A ata da reunião de setembro do Comitê de Política Monetária (Copom), divulgada hoje, afirma que a decisão de manter a taxa básica de juros (Selic) em 8,75% ao ano levou em conta "a magnitude do movimento total realizado de janeiro a julho, cujos impactos sobre diversos indicadores econômicos ficarão evidentes ao longo do tempo". Em janeiro, a Selic estava em 13,75% ao ano. Na avaliação dos diretores do Banco Central (BC), uma postura mais cautelosa no presente vai contribuir para reduzir o risco de uma reversão abrupta da política monetária no futuro.
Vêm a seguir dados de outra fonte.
(* ===== verification/IcmpError.v ===== *)
(** * [ICMPError] ([elements/icmp/icmperror.cc])

    The element behind the second outputs of the forwarding path: it turns a packet that could
    not be forwarded into the ICMP error for its source, and frees it.  The theorems show which
    packets it never answers (RFC 1812 4.3.2.7) and what the answer to the others is. *)
From Stdlib Require Import ZArith Lia.
From stdpp Require Import base list numbers option.
From S2P Require Import Prelude Checksum Packet Wire Build Mobility IPPath Fragment GwOptions.

Definition IP_PROTO_ICMP : Z := 1.
Definition ICMP_UNREACH : Z := 3.
Definition ICMP_SOURCEQUENCH : Z := 4.
Definition ICMP_REDIRECT : Z := 5.
Definition ICMP_TIMXCEED : Z := 11.
Definition ICMP_PARAMPROB : Z := 12.
Definition ICMP_UNREACH_NEEDFRAG : Z := 4.
Definition ICMP_PARAMPROB_ERRATPTR : Z := 0.
Definition IP_OFFMASK : Z := 0x1fff.

(** The members of [click_icmp] and of its variants. *)
Definition icmp_padding : field := Field 4 4.
Definition icmp_pointer : field := Field 4 1.
Definition icmp_gateway : field := Field 4 4.
Definition icmp_nextmtu : field := Field 6 2.

Record icmp_conf : Type := IcmpConf {
  ie_src_ip : Z; ie_type : Z; ie_code : Z; ie_bad_addrs : list Z; ie_mtu : Z; ie_pmtu : Z;
  ie_use_fix_anno : bool
}.

Definition is_error_type (type : Z) : bool :=
  (type =? ICMP_UNREACH) || (type =? ICMP_SOURCEQUENCH) || (type =? ICMP_REDIRECT)
  || (type =? ICMP_TIMXCEED) || (type =? ICMP_PARAMPROB).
FERNANDO NAKAGAWA E FABIO GRANER, Agencia Estado

10 de setembro de 2009 | 09h09

Segundo o documento, a avaliação dos efeitos dos cortes de juros sobre a atividade vai ocorrer em um contexto de "retomada paulatina" da utilização da capacidade de produção da economia. A cautela, registra a ata, pode "contribuir para a recuperação consistente da economia ao longo dos próximos trimestres".
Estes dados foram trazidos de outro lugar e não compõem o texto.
(* ===== verification/RouteTable.v ===== *)
(** * IP routing: [LinearIPLookup], [StaticIPLookup] and [IPRouteTable]

    The agents route with [StaticIPLookup], a [LinearIPLookup] that refuses changes once the
    router runs.  [LinearIPLookup] keeps routes in a vector; a removed route leaves a killed
    slot (0.0.0.0/32 with the port [-0x80000000]), and every route has in [extra] the index
    of the first later route it contains.  [IPRouteTable] is the superclass: the class below
    is its virtual interface, [configure], [run_command] and [ctrl_handler] are written
    against it.  Parsed routes ([cp_ip_route]) are arguments: [None] is a parse error. *)
From Stdlib Require Import ZArith Lia.
From stdpp Require Import base list numbers option gmap.
From S2P Require Import Prelude Packet Wire Mobility.

(** ** [IPAddress] and [IPRoute] *)
Definition matches_prefix (a addr mask : Z) : bool := Z.land (Z.lxor a addr) mask =? 0.
Definition mask_as_specific (m mask : Z) : bool := Z.land m mask =? mask.
Definition make_prefix (prefix_len : nat) : Z :=
  htonl (if (prefix_len =? 0)%nat then 0
         else u32 (Z.shiftl 0xFFFFFFFF (32 - Z.of_nat prefix_len))).

Record IPRoute : Type := Route {
  r_addr : Z; r_mask : Z; r_gw : Z; r_port : Z; r_extra : Z
}.
Definition real (r : IPRoute) : bool := -0x80000000 <? r_port r.
Definition kill_route (r : IPRoute) : IPRoute :=
  Route 0 0xFFFFFFFF (r_gw r) (-0x80000000) (r_extra r).
Definition contains (r : IPRoute) (a : Z) : bool := matches_prefix a (r_addr r) (r_mask r).
Definition contains_route (r r' : IPRoute) : bool :=
  matches_prefix (r_addr r') (r_addr r) (r_mask r) && mask_as_specific (r_mask r') (r_mask r).
Definition match_route (r r' : IPRoute) : bool :=
  (r_addr r =? r_addr r') && (r_mask r =? r_mask r') &&
  ((r_port r <? 0) || ((r_gw r =? r_gw r') && (r_port r =? r_port r'))).
Definition set_extra (x : Z) (r : IPRoute) : IPRoute :=
  Route (r_addr r) (r_mask r) (r_gw r) (r_port r) x.
Definition set_gw_port (gw port : Z) (r : IPRoute) : IPRoute :=
  Route (r_addr r) (r_mask r) gw port (r_extra r).

Definition EEXIST : Z := 17.
Definition ENOENT : Z := 2.
Definition EINVAL : Z := 22.

(** ** The virtual interface of [IPRouteTable]: the result code, the replaced or removed
    route and the new table; the port ([-1] for none) and the gateway of a lookup. *)
Class IPRouteTable (T : Type) := {
  irt_add_route : IPRoute -> bool -> T -> res (Z * option IPRoute * T);
  irt_remove_route : IPRoute -> T -> res (Z * option IPRoute * T);
  irt_lookup_route : Z -> T -> res (Z * Z)
}.

Section IPRouteTable.
Context {T : Type} `{IPRouteTable T} (noutputs : nat).

(** [configure]: the first error is not overwritten by a duplicate; [eexist] counts them. *)
Fixpoint configure_loop (conf : list (option IPRoute)) (r : Z) (eexist : nat) (t : T)
  : res (Z * nat * T) :=
  match conf with
  | [] => Ok (r, eexist, t)
  | None :: conf => configure_loop conf (- EINVAL) eexist t
  | Some route :: conf =>
      if (r_port route <? 0) || (Z.of_nat noutputs <=? r_port route)
      then configure_loop conf (- EINVAL) eexist t
      else
        '(r1, _, t') ← irt_add_route route false t;
        if r1 <? 0 then
          if r1 =? - EEXIST then configure_loop conf r (S eexist) t'
          else configure_loop conf r1 eexist t'
        else configure_loop conf r eexist t'
  end.
Definition IPRouteTable_configure (conf : list (option IPRoute)) (t : T) : res (Z * T) :=
  '(r, _, t') ← configure_loop conf 0 0 t; Ok (r, t').

Definition IPRouteTable_push (p : packet) : handler T event unit :=
  t <-- hget ;;
  a <-? opt_res OutOfBounds (dst_ip_anno p) ;;
  pg <-? irt_lookup_route a t ;;
  let '(port, gw) := pg in
  if 0 <=? port then
    if port <? Z.of_nat noutputs then
      hemit (Push (Z.to_nat port) (if gw =? 0 then p else set_dst_ip_anno gw p))
    else hlift (Fault AssertFailed)
  else hemit (Kill p).

Inductive command : Type := CMD_ADD | CMD_SET | CMD_REMOVE.
Definition cmd_number (c : command) : Z :=
  match c with CMD_ADD => 0 | CMD_SET => 1 | CMD_REMOVE => 2 end.

(** What a transaction logs: [old_route] starts with the port -1. *)
Definition logged (c : command) (route : IPRoute) (old : option IPRoute) : IPRoute :=
  match old with
  | Some o => if r_port o <? 0 then set_extra (cmd_number CMD_ADD) route
              else set_extra (cmd_number c) o
  | None => set_extra (cmd_number CMD_ADD) route
  end.

(** [run_command]: [old_routes] is a transaction's log, its last route first. *)
Definition run_command (c : command) (arg : option IPRoute) (old_routes : option (list IPRoute))
    (t : T) : res (Z * option (list IPRoute) * T) :=
  match arg with
  | None => Ok (- EINVAL, old_routes, t)
  | Some route =>
      if (r_port route <? (match c with CMD_REMOVE => -1 | _ => 0 end)) ||
         (Z.of_nat noutputs <=? r_port route)
      then Ok (- EINVAL, old_routes, t)
      else
        '(r, old, t') ← (match c with
                         | CMD_ADD => irt_add_route route false t
                         | CMD_SET => irt_add_route route true t
                         | CMD_REMOVE => irt_remove_route route t
                         end);
        let old_routes' :=
          if 0 <=? r then
            l ← old_routes; Some (logged c route old :: l)
          else old_routes in
        Ok (r, old_routes', t')
  end.

(** [ctrl_handler]'s rollback and its loop over the lines. *)
Fixpoint rollback (old_routes : list IPRoute) (t : T) : res T :=
  match old_routes with
  | [] => Ok t
  | rt :: old_routes =>
      '(_, _, t') ← (if r_extra rt =? cmd_number CMD_REMOVE then irt_add_route rt false t
                     else if r_extra rt =? cmd_number CMD_ADD then irt_remove_route rt t
                     else irt_add_route rt true t);
      rollback old_routes t'
  end.

Inductive ctrl_line : Type :=
| BlankLine
| BadCommand
| Command (c : command) (arg : option IPRoute).

(** A blank line does [continue] without moving on: [None] is running out of fuel. *)
Fixpoint ctrl_loop (fuel : nat) (lines : list ctrl_line) (old_routes : list IPRoute) (t : T)
  : option (res (Z * T)) :=
  match fuel with
  | O => None
  | S fuel =>
      match lines with
      | [] => Some (Ok (0, t))
      | BlankLine :: _ => ctrl_loop fuel lines old_routes t
      | BadCommand :: _ => Some (t' ← rollback old_routes t; Ok (- EINVAL, t'))
      | Command c arg :: lines =>
          match run_command c arg (Some old_routes) t with
          | Fault e => Some (Fault e)
          | Ok (r, l, t') =>
              if r <? 0 then Some (t' ← rollback (default [] l) t'; Ok (r, t'))
              else ctrl_loop fuel lines (default [] l) t'
          end
      end
  end.
Definition ctrl_handler (fuel : nat) (lines : list ctrl_line) (t : T) : option (res (Z * T)) :=
  ctrl_loop fuel lines [] t.
End IPRouteTable.

(** ** [LinearIPLookup] *)
Record table : Type := Table {
  rt_t : list IPRoute;             (* [_t] *)
  rt_zero : option nat;            (* [_zero_route], [None] for -1 *)
  rt_last_addr : Z; rt_last_entry : option nat;
  rt_last_addr2 : Z; rt_last_entry2 : option nat
}.
(** A constructed and initialised table; [e1], [e2] are uninitialised. *)
Definition new_table (e1 e2 : option nat) : table := Table [] None 0 e1 0 e2.

(** [for (int i = a; i < b; i++)] *)
Definition range (a b : Z) : list nat :=
  if a <? b then seq (Z.to_nat a) (Z.to_nat (b - a)) else [].

Definition lookup_step (t : list IPRoute) (a : Z) (found j : nat) : nat :=
  match t !! j, t !! found with
  | Some e, Some f =>
      if contains e a && mask_as_specific (r_mask e) (r_mask f) then j else found
  | _, _ => found
  end.
Definition lookup_entry (t : list IPRoute) (a : Z) : option nat :=
  '(i, e) ← list_find (fun e => contains e a = true) t;
  Some (fold_left (lookup_step t a) (range (r_extra e) (Z.of_nat (length t))) i).

(** [check()]: its verdict; it only prints otherwise. *)
Definition check_next (t : list IPRoute) : bool :=
  forallb (fun i => match t !! i with
    | Some e => negb (real e) ||
        forallb (fun j => match t !! j with
          | Some f => negb (contains_route e f && real f)
          | None => true
          end) (range (Z.of_nat i + 1) (Z.min (r_extra e) (Z.of_nat (length t))))
    | None => true
    end) (seq 0 (length t)).
Fixpoint check_duplicates (t : list IPRoute) : bool :=
  match t with
  | [] => true
  | e :: t =>
      forallb (fun f => negb ((r_addr e =? r_addr f) && (r_mask e =? r_mask f) &&
                              real e && real f)) t && check_duplicates t
  end.
Definition check_cache (t : list IPRoute) (addr : Z) (entry : option nat) : bool :=
  (addr =? 0) || bool_decide (lookup_entry t addr = entry).
Definition check (s : table) : bool :=
  check_next (rt_t s) && check_duplicates (rt_t s) &&
  check_cache (rt_t s) (rt_last_addr s) (rt_last_entry s) &&
  check_cache (rt_t s) (rt_last_addr2 s) (rt_last_entry2 s).

(** The first loop of [add_route]: an existing route for the prefix, or the first killed
    slot. *)
Fixpoint find_slot (r : IPRoute) (t : list IPRoute) (i : nat) (found : option nat)
  : nat + option nat :=
  match t with
  | [] => inr found
  | e :: t =>
      if negb (real e) then
        find_slot r t (S i) (match found with None => Some i | _ => found end)
      else if (r_addr e =? r_addr r) && (r_mask e =? r_mask r) then inl i
      else find_slot r t (S i) found
  end.

(** Patching the next pointers around the new slot [found]. *)
Definition patch_next (r : IPRoute) (found : nat) (t : list IPRoute) : list IPRoute :=
  imap (fun i e =>
    if (i <? found)%nat && contains_route e r && (Z.of_nat found <? r_extra e)
    then set_extra (Z.of_nat found) e else e) t.
Definition next_of (r : IPRoute) (found : nat) (t : list IPRoute) : Z :=
  match list_find (fun e => contains_route r e && real e = true) (drop (S found) t) with
  | Some (k, _) => Z.of_nat (S found + k)
  | None => 0x7FFFFFFF
  end.
Definition place_route (r : IPRoute) (found : nat) (t : list IPRoute) : list IPRoute :=
  let t := if (found <? length t)%nat then <[found := r]> t else t ++ [r] in
  patch_next r found (alter (set_extra (next_of r found t)) found t).

Definition add_route (r : IPRoute) (allow_replace : bool) (s : table)
  : Z * option IPRoute * table :=
  match find_slot r (rt_t s) 0 None with
  | inl i =>
      let old := rt_t s !! i in
      if allow_replace then
        (0, old, Table (alter (set_gw_port (r_gw r) (r_port r)) i (rt_t s)) (rt_zero s)
                   (rt_last_addr s) (rt_last_entry s) (rt_last_addr2 s) (rt_last_entry2 s))
      else (- EEXIST, old, s)
  | inr slot =>
      let found := default (length (rt_t s)) slot in
      (0, None, Table (place_route r found (rt_t s))
                  (if (r_addr r =? 0) && (r_mask r =? 0xFFFFFFFF) then Some found else rt_zero s)
                  0 (rt_last_entry s) 0 (rt_last_entry2 s))
  end.

Definition remove_route (route : IPRoute) (s : table) : res (Z * option IPRoute * table) :=
  match list_find (fun e => match_route route e = true) (rt_t s) with
  | None => Ok (- ENOENT, None, s)
  | Some (i, old) =>
      let s1 := Table (alter kill_route i (rt_t s)) (rt_zero s) (rt_last_addr s)
                  (rt_last_entry s) (rt_last_addr2 s) (rt_last_entry2 s) in
      s2 ← (match rt_zero s with
            | None => Ok s1
            | Some z =>
                if (i =? z)%nat then
                  Ok (Table (rt_t s1) None (rt_last_addr s) (rt_last_entry s)
                        (rt_last_addr2 s) (rt_last_entry2 s))
                else if (i <? z)%nat then
                  zero ← opt_res AssertFailed (rt_t s1 !! z);
                  let '(r, _, s2) :=
                    add_route zero false (Table (alter kill_route z (rt_t s1)) (rt_zero s)
                      (rt_last_addr s) (rt_last_entry s) (rt_last_addr2 s) (rt_last_entry2 s)) in
                  if 0 <=? r then Ok s2 else Fault AssertFailed
                else Ok s1
            end);
      Ok (0, Some old, Table (rt_t s2) (rt_zero s2) 0 (rt_last_entry s2) 0 (rt_last_entry2 s2))
  end.

Definition lookup_route (a : Z) (s : table) : res (Z * Z) :=
  match lookup_entry (rt_t s) a with
  | Some ei => e ← opt_res AssertFailed (rt_t s !! ei); Ok (r_port e, r_gw e)
  | None => Ok (-1, 0)
  end.

(** The end of [push]: [const IPRoute &e = _t[ei]; …] *)
Definition push_along (noutputs : nat) (ei : option nat) (p : packet) : handler table event unit :=
  s <-- hget ;;
  e <-? opt_res AssertFailed (i ← ei; rt_t s !! i) ;;
  let p := if r_gw e =? 0 then p else set_dst_ip_anno (r_gw e) p in
  if (0 <=? r_port e) && (r_port e <? Z.of_nat noutputs)
  then hemit (Push (Z.to_nat (r_port e)) p)
  else hlift (Fault AssertFailed).

Definition LinearIPLookup_push (noutputs : nat) (p : packet) : handler table event unit :=
  s <-- hget ;;
  a <-? opt_res OutOfBounds (dst_ip_anno p) ;;
  if negb (a =? 0) && (a =? rt_last_addr s) then push_along noutputs (rt_last_entry s) p
  else if negb (a =? 0) && (a =? rt_last_addr2 s) then push_along noutputs (rt_last_entry2 s) p
  else
    match lookup_entry (rt_t s) a with
    | Some ei =>
        hput (Table (rt_t s) (rt_zero s) a (Some ei) (rt_last_addr s) (rt_last_entry s)) ;;;
        push_along noutputs (Some ei) p
    | None => hemit (Kill p)
    end.

#[global] Instance LinearIPLookup : IPRouteTable table := {|
  irt_add_route r b s := Ok (add_route r b s);
  irt_remove_route := remove_route;
  irt_lookup_route := lookup_route
|}.

(** ** [StaticIPLookup]: [initialized] is [router()->initialized()]. *)
Definition Static_add_route (initialized : bool) (r : IPRoute) (set : bool) (s : table)
  : Z * option IPRoute * table :=
  if initialized then (- EINVAL, None, s) else add_route r set s.
Definition Static_remove_route (initialized : bool) (r : IPRoute) (s : table)
  : res (Z * option IPRoute * table) :=
  if initialized then Ok (- EINVAL, None, s) else remove_route r s.
Definition StaticIPLookup (initialized : bool) : IPRouteTable table := {|
  irt_add_route r b s := Ok (Static_add_route initialized r b s);
  irt_remove_route := Static_remove_route initialized;
  irt_lookup_route := lookup_route
|}.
O Copom também citou que a preservação de perspectivas positivas para a inflação vai requerer um monitoramento cuidadoso do comportamento do sistema financeiro e da economia. Essa avaliação é idêntica à da ata de julho.

Ociosidade

Os diretores do Banco Central (BC) avaliaram, de acordo com a ata da reunião da semana passada do Comitê de Política Monetária (Copom), que a ociosidade na produção da economia brasileira não deve ser eliminada rapidamente, em um cenário de recuperação gradual da atividade.

Em um trecho do documento, os membros do comitê afirmaram que a acomodação da demanda e a contração da economia global parecem "estar arrefecendo". Nesses dois casos, o Copom avalia que há uma melhora dos indicadores "na margem". Apesar dessa avaliação de reação da atividade, a ata reafirma que permanecem as incertezas sobre o ritmo de recuperação da atividade. Nesse quadro, a evolução da economia brasileira deve contribuir para conter eventuais pressões inflacionárias.